Methods. A randomized, double-blind, controlled trial with 2-by-2 factorial design enrolled 1154 full-term small for gestational age infants to receive in syrup 1 of the following: riboflavin; riboflavin and zinc (5 mg as sulfate); riboflavin, calcium, phosphorus, folate, and iron; or riboflavin, zinc, calcium, phosphorus, folate, and iron. A fixed dosage of 5 mL per child was given daily from 30 to 284 days of age. Household visits were made 6 days per week to provide the syrup and conduct surveillance for illness and death. When a child’s death was reported, parental reports and medical records were used to ascertain the cause. The effects of zinc and of the combination of iron, folate, calcium, and phosphorus were analyzed by intent to treat. The mortality analysis was performed using a survival analytic approach that models time until death as the dependent variable; all models had 2 terms as independent variables: 1 for the zinc effect and 1 for the vitamin and mineral (calcium and phosphorus, folate and iron) effect.

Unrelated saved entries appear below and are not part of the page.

(** The first element with a property, when there is one. *)
Lemma list_exist_first {A} (P : A → Prop) (Hdec : ∀ a, Decision (P a)) (l : list A) :
  Exists P l → ∃ pre a post, l = pre ++ a :: post ∧ P a ∧ Forall (λ b, ¬ P b) pre.
Proof.
  intros Hex. induction l as [|a l IH]; [by apply Exists_nil in Hex|].
  destruct (decide (P a)) as [Ha|Ha]; [by exists [], a, l|].
  apply Exists_cons in Hex as [?|Hex]; [done|].
  destruct (IH Hex) as (pre & b & post & -> & Hb & Hpre).
  exists (a :: pre), b, post. split; [done|]. split; [done|]. by constructor.
Qed.

(** ** Transition systems *)

(** Rule induction for [rtc]: a property every step preserves is preserved by
    any number of steps. *)
Lemma rtc_preserves {T} (R : relation T) (P : T → Prop) (x y : T) :
  (∀ a b, P a → R a b → P b) → P x → rtc R x y → P y.
Proof. intros Hstep Hx Hr. induction Hr; eauto. Qed.

(** A measure that every step decreases bounds the length of every run. *)
Lemma nsteps_measure {T} (R : relation T) (P : T → Prop) (m : T → nat) n x y :
  (∀ a b, P a → R a b → P b ∧ (m b < m a)%nat) → P x → nsteps R n x y → (n + m y ≤ m x)%nat.
Proof.
  intros Hdec Hx Hn. induction Hn as [|n x y z Hxy Hyz IH]; [lia|].
  destruct (Hdec _ _ Hx Hxy) as [Hy ?]. specialize (IH Hy). lia.
Qed.

(** ... and lets every state reach one that cannot step. *)
Lemma measure_reaches_nf {T} (R : relation T) (P Q : T → Prop) (m : T → nat) x :
  (∀ a b, P a → R a b → P b ∧ (m b < m a)%nat) →
  (∀ a, P a → Q a ∨ ∃ b, R a b) →
  P x → ∃ y, rtc R x y ∧ Q y.
Proof.
  intros Hdec Hprog. remember (m x) as k eqn:Hk. revert x Hk.
  induction k as [k IH] using lt_wf_ind; intros x -> Hx.
  destruct (Hprog x Hx) as [HQ|[y Hxy]]; [by exists x|].
  destruct (Hdec _ _ Hx Hxy) as [Hy Hlt].
  destruct (IH _ Hlt y eq_refl Hy) as (z & Hyz & HQ).
  exists z; split; [by eapply rtc_l|done].
Qed.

Results. Zinc supplementation was associated with significantly lower mortality, with a rate ratio of 0.32 (95% confidence interval: 0.12–0.89). Calcium, phosphorus, folate, and iron supplementation was not associated with a mortality reduction, although a statistically nonsignificant trend toward reduction was observed with a rate ratio of 0.88 (95% confidence interval: 0.36–2.15).
Conclusion. Zinc supplementation in small for gestational age infants can result in a substantial reduction in infectious disease mortality.